Friday, December 14, 2012


In my youth I’d heard about panettone, the traditional Italian fruitcake proffered only at Christmastime. I had pined for a taste but had never laid eyes on what I imagined to be a refined-tasting confection of golden-hued beauty. The weighty whole-fruit- and liquor-filled fruitcakes which Americans consume seemed coarse and common in comparison.

Then I moved to Italy and received a hefty number of panettone, handed out like Christmas cards by each and every acquaintance. Huge slices were presented in every home we entered, every restaurant in which we dined. I thought, ‘Wow, they really like their panettone!’ After a few years of this ritual, I came to realize that rather than devouring great quantities of the stuff, everyone was, in actuality, trying to unload their extras, re-gifting them to the next friend or stranger they happened upon in a desperate attempt to lighten their own fruitcake burden. While my friends would sing the praises of it - “e' tradizionale, molto buono,” they kept repeating - most of them would then admit that they didn’t really like more than a couple of slices a year themselves. Because, while the taste is not offensive, nor is it exactly a sensory experience. A few candied fruits and raisins in a high-rise, bread-like, sweetened airy loaf. Kinda boring, really. And the trouble is, everyone keeps giving them to everyone they know, creating a glut in every household.

The other holiday sweet-bread that is available, Pandoro, is better, because you don't have to dodge the candied fruit pieces, and the addition of butter gives it a bit better taste.  But personally?  I'd prefer a Poundcake.  Buttery goodness, real cake texture, and...well, it just tastes darn good despite the cholesterol-raising ingredients (which is, of course, what makes it yummy).  But that's the Americana in me.

I do find panettone more edible when made into French toast or slathered with Nutella, because as everyone knows, just about anything tastes better with Nutella. But still; there is only so much of it you can take, and because of the ridiculous, sheer excess we tried to figure out what to do with it, besides actually eating it. Sure, we could resort to feeding it to the pigeons, but we feel a sort of moral obligation to not encourage the flying rats to remain in the centro storico.

One evening, with nothing better to do than contemplate our panettone overload, we came up with a few brainstorms to have a little fun with the stuff, in case you ever find yourself in a similar position.

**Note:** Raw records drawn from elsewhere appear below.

(* ===== verification/Reservation.v ===== *)
(** * Reservation contracts ([backend/models/reservation.py])

    Queries, slots, confirmations and the result of one prompt, with the
    checks their constructors run. *)

From S2P Require Import Prelude Calendar Schemas.

(** [^[a-z0-9][a-z0-9_-]*$], at most 40 characters *)
Definition provider_name_ok (s : string) : bool :=
  len_ok 1 40 s
  && match chars s with
     | [] => false
     | c :: l =>
         (is_lower c || is_digit c)
         && forallb (λ c, is_lower c || is_digit c || Ascii.eqb c "_" || Ascii.eqb c "-") l
     end.

Record AvailabilityQuery := MkQuery {
  q_venue_name : string;
  q_venue_type : VenueType;
  q_market : string;
  q_party_size : Z;
  q_date : string;
  q_preferred_time : option string;
  q_time_window : option TimeWindow;
  q_duration_minutes : option Z;
  q_special_requests : list string;
}.
#[export] Instance AvailabilityQuery_eq_dec : EqDecision AvailabilityQuery.
Proof. solve_decision. Defined.

(** [validate_time_preference] *)
Definition query_time_ok (q : AvailabilityQuery) : bool :=
  match q_preferred_time q, q_time_window q with
  | None, None => false
  | Some p, Some w => str_le (tw_start w) p && str_le p (tw_end w)
  | _, _ => true
  end.

Definition query_ok (q : AvailabilityQuery) : bool :=
  len_ok 1 200 (q_venue_name q)
  && bool_decide (q_market q = MARKET)
  && in_range 1 100 (q_party_size q)
  && iso_date_ok (q_date q) && is_some (date_fromisoformat (q_date q))
  && opt_all hour_minute_ok (q_preferred_time q)
  && opt_all time_window_ok (q_time_window q)
  && opt_all (in_range 15 720) (q_duration_minutes q)
  && special_requests_ok (q_special_requests q)
  && query_time_ok q.

(** [AvailabilityQuery(...)]: [str_strip_whitespace] strips every string
    first; an invalid query is a [ValidationError]. *)
Definition make_query (q : AvailabilityQuery) : option AvailabilityQuery :=
  let q' := MkQuery (strip (q_venue_name q)) (q_venue_type q) (strip (q_market q))
              (q_party_size q) (strip (q_date q)) (strip <$> q_preferred_time q)
              (q_time_window q) (q_duration_minutes q) (map strip (q_special_requests q)) in
  if query_ok q' then Some q' else None.

(** The query of an intent ([_query_from] of both services). *)
Definition query_from (i : ReservationIntent) : option AvailabilityQuery :=
  match in_venue_name i, in_party_size i, in_date i with
  | Some venue, Some party, Some d =>
      make_query (MkQuery venue (in_venue_type i) (in_market i) party d (in_preferred_time i)
                    (in_time_window i) (in_duration_minutes i) (in_special_requests i))
  | _, _, _ => None
  end.

(** [available] is the literal [True]. *)
Record AvailabilitySlot := MkSlot {
  sl_slot_id : string;
  sl_provider : string;
  sl_venue_name : string;
  sl_venue_type : VenueType;
  sl_date : string;
  sl_start_time : string;
  sl_end_time : option string;
  sl_party_size : Z;
  sl_max_party_size : Z;
}.
#[export] Instance AvailabilitySlot_eq_dec : EqDecision AvailabilitySlot.
Proof. solve_decision. Defined.

Definition slot_ok (s : AvailabilitySlot) : bool :=
  len_ok 1 200 (sl_slot_id s) && provider_name_ok (sl_provider s)
  && len_ok 1 200 (sl_venue_name s) && iso_date_ok (sl_date s)
  && hour_minute_ok (sl_start_time s) && opt_all hour_minute_ok (sl_end_time s)
  && in_range 1 100 (sl_party_size s) && in_range 1 100 (sl_max_party_size s)
  && (sl_party_size s <=? sl_max_party_size s).

Inductive BookingStatus := MOCK_CONFIRMED | CONFIRMED.
#[export] Instance BookingStatus_eq_dec : EqDecision BookingStatus.
Proof. solve_decision. Defined.

Record BookingConfirmation := MkConfirmation {
  bc_booking_id : string;
  bc_provider : string;
  bc_status : BookingStatus;
  bc_slot : AvailabilitySlot;
  bc_created_at : Z;
}.
#[export] Instance BookingConfirmation_eq_dec : EqDecision BookingConfirmation.
Proof. solve_decision. Defined.

Definition confirmation_ok (c : BookingConfirmation) : bool :=
  len_ok 1 200 (bc_booking_id c) && provider_name_ok (bc_provider c) && slot_ok (bc_slot c).

Inductive ExecutionStatus :=
| CLARIFICATION_REQUIRED | AVAILABILITY_FOUND | NO_AVAILABILITY_RESULT | MOCK_BOOKED
| WATCH_REQUIRED | WATCH_CREATED.
#[export] Instance ExecutionStatus_eq_dec : EqDecision ExecutionStatus.
Proof. solve_decision. Defined.

Record PromptExecutionResult := MkResult {
  pr_status : ExecutionStatus;
  pr_intent : ReservationIntent;
  pr_slots : list AvailabilitySlot;
  pr_booking : option BookingConfirmation;
  pr_watch_id : option string;
  pr_message : string;
}.

(** [validate_result_state] and the field bounds *)
Definition result_ok (r : PromptExecutionResult) : bool :=
  opt_all (len_ok 1 200) (pr_watch_id r) && len_ok 1 500 (pr_message r)
  && Bool.eqb (bool_decide (pr_status r = MOCK_BOOKED)) (is_some (pr_booking r))
  && negb (bool_decide (pr_status r = CLARIFICATION_REQUIRED) && is_ready (pr_intent r))
  && Bool.eqb (bool_decide (pr_status r = WATCH_CREATED)) (is_some (pr_watch_id r)).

*Ding Dong Ditch It. You can relive your childhood games while spreading Christmas joy far and wide by leaving your unwanted boxes on the doorsteps of unsuspecting souls, ringing the doorbell and running away as fast as you can. This may best be played in a neighborhood other than your own if you don’t want to run the risk of your friends returning the gifts to your own front porch.

*Flame Them. Cut into rectangular sticks and let them sit out to dry. Then dip them in strong booze and use them as fire-starter sticks.

*Have a Treasure Hunt. Gather the little ones around the table and cut the panettone into as many wedges are there are kids. Then let them dig in and get their hands dirty, picking out all the raisins and fruit pieces. The one to find the most treasures wins a prize.